ByArea filters down a selection by only selecting the cells that have X and Y values between X, Y, and X+W and Y+H. It crops the selection, basically.

func (Selection) ByNeighbor

func (selection Selection) ByNeighbor(neighborValue rune, minNeighborCount int, diagonals bool) Selection

ByNeighbor selects the cells that are surrounded at least by minNeighborCount neighbors with a value of neighborValue. If diagonals is true, then diagonals are also checked.

func (Selection) ByPercentage

func (selection Selection) ByPercentage(percentage float32) Selection

ByPercentage selects the provided percentage of the cells curently in the Selection.

func (Selection) ByRune

func (selection Selection) ByRune(value rune) Selection

ByRune filters the Selection down to the cells that have the character (rune) provided.

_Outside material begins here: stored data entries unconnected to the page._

(* ===== verification/Lines.v ===== *)
(** Texts as sequences of lines: how splitting, joining and cutting a text made
    of complete lines behave. *)

From S2P Require Import Prelude.
Open Scope string_scope.

Lemma string_app_cons x (a b : string) : String x a +:+ b = String x (a +:+ b).
Proof. done. Qed.

Lemma string_app_nil_l (b : string) : "" +:+ b = b.
Proof. done. Qed.

Lemma string_app_nil_r (s : string) : s +:+ "" = s.
Proof. induction s as [|a s IH]; [done|]. by rewrite string_app_cons, IH. Qed.

Lemma string_app_assoc (a b c : string) : a +:+ (b +:+ c) = (a +:+ b) +:+ c.
Proof. induction a as [|x a IH]; [done|]. by rewrite !string_app_cons, IH. Qed.

Lemma string_length_app (a b : string) :
  String.length (a +:+ b) = String.length a + String.length b.
Proof. induction a as [|x a IH]; [done|]. rewrite string_app_cons. simpl. by rewrite IH. Qed.

Lemma str_take_app_le n a b :
  n <= String.length a -> str_take n (a +:+ b) = str_take n a.
Proof.
  revert n. induction a as [|x a IH]; intros [|n] Hn; simpl in Hn; try done; try lia.
  rewrite string_app_cons. simpl. by rewrite IH by lia.
Qed.

Lemma str_take_all n a : String.length a <= n -> str_take n a = a.
Proof.
  revert n. induction a as [|x a IH]; intros [|n] Hn; simpl in *; try done; try lia.
  by rewrite IH by lia.
Qed.

Lemma str_take_take n m a : str_take n (str_take m a) = str_take (min n m) a.
Proof.
  revert n m. induction a as [|x a IH]; intros [|n] [|m]; simpl; try done.
  by rewrite IH.
Qed.

Lemma str_take_length n a : String.length (str_take n a) = min n (String.length a).
Proof.
  revert n. induction a as [|x a IH]; intros [|n]; simpl; try done. by rewrite IH.
Qed.

Lemma str_drop_app n a b :
  n <= String.length a -> str_drop n (a +:+ b) = str_drop n a +:+ b.
Proof.
  revert n. induction a as [|x a IH]; intros [|n] Hn; simpl in Hn; try done; try lia.
  rewrite string_app_cons. simpl. apply IH. lia.
Qed.

Lemma str_drop_all n a : String.length a <= n -> str_drop n a = "".
Proof.
  revert n. induction a as [|x a IH]; intros [|n] Hn; simpl in *; try done; try lia.
  apply IH. lia.
Qed.

Lemma str_take_drop n a : str_take n a +:+ str_drop n a = a.
Proof.
  revert n. induction a as [|x a IH]; intros [|n]; simpl; try done.
  by rewrite string_app_cons, IH.
Qed.

(** ** One character *)

Lemma has_char_app c a b : has_char c (a +:+ b) = has_char c a || has_char c b.
Proof.
  induction a as [|x a IH]; [done|]. rewrite string_app_cons. simpl.
  by rewrite IH, orb_assoc.
Qed.

Lemma has_char_take_false c n s : has_char c s = false -> has_char c (str_take n s) = false.
Proof.
  revert n. induction s as [|a s IH]; intros [|n]; simpl; [done..|].
  intros [-> Hs]%orb_false_iff. by apply IH.
Qed.

Lemma ends_with_char_snoc c a : ends_with_char c (a +:+ String c "") = true.
Proof.
  induction a as [|x a IH]; [by rewrite string_app_nil_l; simpl; rewrite Ascii.eqb_refl|].
  rewrite string_app_cons. simpl. destruct (a +:+ String c "") eqn:H; [by destruct a|done].
Qed.

Lemma ends_with_char_none c a : has_char c a = false -> ends_with_char c a = false.
Proof.
  induction a as [|x a IH]; [done|]. cbn [has_char]. intros [Hx Ha]%orb_false_iff.
  simpl. destruct a; [done|by apply IH].
Qed.

Lemma ends_with_char_app c a b :
  b <> "" -> ends_with_char c (a +:+ b) = ends_with_char c b.
Proof.
  intros Hb. induction a as [|x a IH]; [done|]. rewrite string_app_cons. simpl.
  destruct (a +:+ b) eqn:H; [by destruct a|done].
Qed.

Lemma split_char_none c a : has_char c a = false -> split_char c a = [a].
Proof.
  induction a as [|x a IH]; [done|]. cbn [has_char]. intros [Hx Ha]%orb_false_iff.
  simpl. by rewrite Hx, (IH Ha).
Qed.

Lemma split_char_app c a b :
  has_char c a = false -> split_char c (a +:+ String c b) = a :: split_char c b.
Proof.
  induction a as [|x a IH]; [by rewrite string_app_nil_l; simpl; rewrite Ascii.eqb_refl|].
  cbn [has_char]. intros [Hx Ha]%orb_false_iff. rewrite string_app_cons. simpl.
  by rewrite Hx, (IH Ha).
Qed.

Lemma split_char_nonempty c a : split_char c a <> [].
Proof.
  destruct a as [|x a]; simpl; [done|]. destruct (Ascii.eqb x c); [done|].
  by destruct (split_char c a).
Qed.

(** ** Complete lines *)

Definition unlines (ls : list string) : string :=
  foldr (fun l s => l +:+ nl +:+ s) "" ls.

Definition one_line (l : string) : Prop := has_char newline l = false.

Lemma unlines_app ls ls' : unlines (ls ++ ls')%list = unlines ls +:+ unlines ls'.
Proof.
  induction ls as [|l ls IH]; simpl; [done|]. rewrite IH.
  by rewrite <- !string_app_assoc.
Qed.

Lemma unlines_snoc ls l : unlines (ls ++ [l])%list = unlines ls +:+ (l +:+ nl).
Proof. rewrite unlines_app. simpl. by rewrite string_app_nil_r. Qed.

Lemma join_unlines ls : ls <> [] -> join nl ls +:+ nl = unlines ls.
Proof.
  induction ls as [|l ls IH]; [done|]. intros _.
  destruct ls as [|l' ls]; [done|]. specialize (IH ltac:(done)).
  change (join nl (l :: l' :: ls)) with (l +:+ nl +:+ join nl (l' :: ls)).
  change (unlines (l :: l' :: ls)) with (l +:+ nl +:+ unlines (l' :: ls)).
  by rewrite <- IH, <- !string_app_assoc.
Qed.

Lemma split_unlines ls t :
  Forall one_line ls ->
  split_char newline (unlines ls +:+ t) = (ls ++ split_char newline t)%list.
Proof.
  induction 1 as [|l ls Hl Hls IH]; [done|]. simpl.
  change (l +:+ nl +:+ unlines ls) with (l +:+ String newline (unlines ls)).
  rewrite <- string_app_assoc, string_app_cons, split_char_app by done. by rewrite IH.
Qed.

Lemma unlines_empty ls : unlines ls = "" -> ls = [].
Proof. destruct ls as [|l ls]; [done|]. by destruct l. Qed.

Lemma unlines_ends ls : ls <> [] -> ends_with_char newline (unlines ls) = true.
Proof.
  intros Hne.
  destruct (last ls) as [x|] eqn:Hl; [|by apply last_None in Hl].
  apply last_Some in Hl as [ls' ->]. rewrite unlines_snoc, string_app_assoc.
  apply ends_with_char_snoc.
Qed.

Lemma utf8_valid_app a b :
  utf8_valid a = true -> utf8_valid (a +:+ b) = utf8_valid b.
Proof.
  intros Ha. remember (String.length a) as n eqn:Hn.
  revert a Hn Ha. induction n as [n IH] using lt_wf_ind. intros a -> Ha.
  destruct a as [|x a]; [done|]. rewrite string_app_cons. cbn [utf8_valid] in *.
  destruct (byte_of x <? 128)%Z; [eapply IH; [|done|done]; simpl; lia|].
  destruct a as [|y a]; [done|]. rewrite string_app_cons.
  destruct (in_range (byte_of x) 194 223).
  { apply andb_true_iff in Ha as [-> Ha]. simpl. eapply IH; [|done|done]. simpl. lia. }
  destruct a as [|z a]; [done|]. rewrite string_app_cons.
  destruct (in_range (byte_of x) 224 239).
  { apply andb_true_iff in Ha as [-> Ha]. simpl. eapply IH; [|done|done]. simpl. lia. }
  destruct a as [|w a]; [done|]. rewrite string_app_cons.
  destruct (in_range (byte_of x) 240 244); [|done].
  apply andb_true_iff in Ha as [-> Ha]. simpl. eapply IH; [|done|done]. simpl. lia.
Qed.

Lemma utf8_unlines ls :
  Forall (fun l => utf8_valid l = true) ls -> utf8_valid (unlines ls) = true.
Proof.
  induction 1 as [|l ls Hl Hls IH]; [done|]. simpl.
  by rewrite utf8_valid_app, utf8_valid_app.
Qed.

func (*Selection) Contains

func (selection *Selection) Contains(x, y int) bool

Contains returns a boolean indicating if the specified cell is in the list of cells contained in the selection.

func (Selection) Degrade

func (selection Selection) Degrade(char rune) Selection

Degrade applies a formula that randomly sets the cells in the selection to the provided char rune if their neighbors have that same rune value. The more neighbors that have the rune value, the more likely the selected cell will be set to it as well.

func (Selection) Expand

func (selection Selection) Expand(distance int, diagonal bool) Selection

Expand expands the selection outwards by the distance value provided. Diagonal indicates if the expansion should happen diagonally as well, or just on the cardinal 4 directions.

func (Selection) Fill

func (selection Selection) Fill(char rune) Selection

Fill fills the cells in the Selection with the rune provided.

func (Selection) Invert

func (selection Selection) Invert() Selection

Invert inverts the selection (selects all non-selected cells from the Selection's source Room).

func (Selection) RemoveSelection

func (selection Selection) RemoveSelection(other Selection) Selection

RemoveSelection removes the cells in the other Selection from the current one if they are already in it.

func (Selection) Shrink

func (selection Selection) Shrink(diagonal bool) Selection

Shrink shrinks the selection by one.